Part 2: Oracle EBS Economics: Oracle on Azure VMs vs Oracle Database@Azure — A Real TCO Comparison

In Part 1, we outlined the architectural “trap” that keeps Oracle E-Business Suite (EBS) anchored on-premises: generic cloud VMs force you to over-provision CPUs just to meet memory requirements, triggering an avalanche of Oracle software licensing costs.

But theory is one thing; actual cloud bills are another. To truly understand the financial impact of this trap—and how Oracle Database@Azure solves it—we need to look at the cold, hard numbers.

Drawing from a real-world analysis, let’s break down the economics of migrating a complex Oracle workload to the cloud. We will compare a traditional “Azure Native” approach (Oracle on standard Azure VMs) against the consolidated power of Oracle Database@Azure backed by Exadata.

The Customer Landscape

When we talk about an EBS migration, we are rarely talking about a single database. For this customer, the production landscape was a sprawling ecosystem. It included the core EBS application, Identity Management (IDM), SOA, BI, and change management, alongside custom applications like XX1, XX2, and planning ASCP.

But the real story is in the last column: # of Test/Dev. That ‘5’ for the core EBS database means for every one production environment, there are five non-production copies. In a traditional on-prem world, this might be managed with storage snapshots or clever cloning. In a “lift and shift” cloud model, this often translates to five additional sets of VMs, each triggering its own infrastructure and potential software licensing costs.

After reviewing the AWR and SAR statistics, we have a clear picture of CPU and disk requirements for this workload. We are not planning to size the cloud to match the on-premises architecture.

Scenario 1: The Azure-Native VM “Lift and Shift”

If we attempt a traditional lift-and-shift of this footprint into standard Azure Virtual Machines, the architecture quickly becomes a game of “VM Tetris.”

To meet the high I/O and memory demands of Oracle databases, the customer is forced into massive, costly VM shapes (like the M32-LS and M16-MS series) across their Production, UAT, and DR environments. Because Oracle’s cloud licensing policy does not allow the use of the Processor Core Factor Table in authorized public clouds, the customer has to license every single vCPU on those massive VMs.
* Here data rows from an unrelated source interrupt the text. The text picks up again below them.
Lemma Start_fetch_error_retries_witness :
  let b := NewBot (Command:=string) "test-token" in
  let x0 := exchange_of envelope_ok in
  let x := exchange_failing (lib_error "connection refused") in
  snd (Start sample_Unmarshal_updates sample_Unmarshal_User b tt x0 [])
  = Some (b, None) /\
  all_fail sample_Unmarshal_updates tt b
           [turn_default x None; turn_default x None] /\
  exists t : list (@event unit string),
    snd (Start sample_Unmarshal_updates sample_Unmarshal_User b tt x0
               ([] ++ [turn_default x None; turn_default x None]))
    = Some (b, None) /\
    sleeps t = [3; 3].
Proof.
  intros b x0 x. split; [reflexivity|].
  assert (Hfail : all_fail sample_Unmarshal_updates tt b
                           [turn_default x None; turn_default x None])
    by (repeat constructor; eexists; reflexivity).
  split; [exact Hfail|].
  destruct (proj1 (Start_fetch_error_retries
                     sample_Unmarshal_updates sample_Unmarshal_User b tt x0)
                  [] _ b eq_refl) as [_ Hmany].
  destruct (Hmany _ Hfail) as (t & -> & Hsl). eauto.
Defined.

(* ===================================================================== *)
(** ** Further properties of command.go *)
(* ===================================================================== *)

Lemma String_append_cons (c : ascii) (s1 s2 : string) :
  String c s1 +:+ s2 = String c (s1 +:+ s2).
Proof. reflexivity. Qed.

(** No piece of a split holds the separator. *)
Lemma Split_no_sep (s : string) (sep : ascii) :
  forallb (no_byte sep) (strings.Split s sep) = true.
Proof.
  induction s as [|c s IH]; [done|]. cbn [strings.Split].
  destruct (Ascii.eqb c sep) eqn:Hc; [exact IH|].
  destruct (Split_cons s sep) as (p & ps & Hsp). rewrite Hsp in *.
  cbn [forallb no_byte] in *. by rewrite Hc.
Qed.

(** [strings.Split] cuts at every separator and loses nothing: no
    piece holds the separator, and joining the pieces with it gives the
    string back. *)
Theorem Split_Join (s : string) (sep : ascii) :
  strings.Join (strings.Split s sep) sep = s /\
  forallb (no_byte sep) (strings.Split s sep) = true.
Proof.
  split; [|apply Split_no_sep].
  induction s as [|c s IH]; [done|]. cbn [strings.Split].
  destruct (Split_cons s sep) as (p & ps & Hsp). rewrite Hsp in *.
  destruct (Ascii.eqb c sep) eqn:Hc.
  - apply Ascii.eqb_eq in Hc as ->.
    change (strings.Join (EmptyString :: p :: ps) sep)
      with (String sep (strings.Join (p :: ps) sep)).
    by rewrite IH.
  - destruct ps as [|q ps]; [cbn in *; by rewrite IH|].
    change (strings.Join (String c p :: q :: ps) sep)
      with (String c (strings.Join (p :: q :: ps) sep)).
    by rewrite IH.
Qed.

(** Once a field has started, it is the first field returned, whatever
    follows. *)
Lemma fields_loop_first (f : N -> bool) (rs : list (N * string)) (w : string) :
  exists suffix rest,
    strings.fields_loop f rs (Some w) = (w +:+ suffix) :: rest.
Proof.
  revert w. induction rs as [|[r bs] rs IH]; intros w; cbn [strings.fields_loop].
  - exists EmptyString, []. f_equal.
    induction w as [|c w IHw]; [done|].
    rewrite String_append_cons. by rewrite <- IHw.
  - destruct (f r).
    + exists EmptyString. eexists. f_equal.
      induction w as [|c w IHw]; [done|].
      rewrite String_append_cons. by rewrite <- IHw.
    + destruct (IH (w +:+ bs)) as (suffix & rest & ->).
      exists (bs +:+ suffix), rest. by rewrite append_assoc.
Qed.

(** X1. A text that starts with the marker always has a first token, and
    this token starts with the marker: in [Execute] the guard
    [len(parts) == 0] never fires and [TrimPrefix] always removes exactly
    the marker. *)
Theorem Fields_of_command (text : string) :
  strings.HasPrefix text "/" = true ->
  exists tok rest,
    strings.Fields text = String "/" tok :: rest /\
    strings.TrimPrefix (String "/" tok) "/" = tok.
Proof.
  destruct text as [|c text]; [discriminate|].
  cbn [strings.HasPrefix]. intros [Hc _]%andb_prop.
  apply Ascii.eqb_eq in Hc as <-.
  unfold strings.Fields, strings.FieldsFunc.
  change (strings.runes (String "/" text))
    with ((47%N, "/"%string) :: strings.runes text).
  cbn [strings.fields_loop]. change (strings.IsSpace 47) with false. cbn iota.
  destruct (fields_loop_first strings.IsSpace (strings.runes text) "/")
    as (suffix & rest & ->).
  exists suffix, rest. split; reflexivity.
Qed.

Lemma Fields_of_command_witness :
  strings.HasPrefix "/help@mybot arg1" "/" = true /\
  exists tok rest,
    strings.Fields "/help@mybot arg1" = String "/" tok :: rest /\
    strings.TrimPrefix (String "/" tok) "/" = tok.
Proof.
  split; [reflexivity|]. apply Fields_of_command. reflexivity.
Defined.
The result is a complex web of VMs for Production (ORAP prefix), Test/UAT (ORAT), and Disaster Recovery (ORADR).

The Year 1 financial impact is staggering. While the raw cloud infrastructure costs between the two architectures are relatively similar, the Azure VM approach triggers a massive licensing penalty. To legally run this sprawling VM architecture, the Year 1 total cost included a new license purchase of over 1.6M (with recurring support at around 300,000, growing at 8% year-over-year).

Also note that Real Application Clusters (RAC) was the HA solution on-premises, and RAC is not part of Azure-native VMs, as it is not supported. For high availability in the VM model, we need to stand up a Data Guard-protected instance. This often means a second, fully-licensed VM, effectively doubling your production Oracle license costs for HA before you even consider disaster recovery.

Scenario 2: The Database@Azure Consolidation Play

Now, let’s look at the alternative: Oracle Database@Azure, specifically using the Exadata Database Service.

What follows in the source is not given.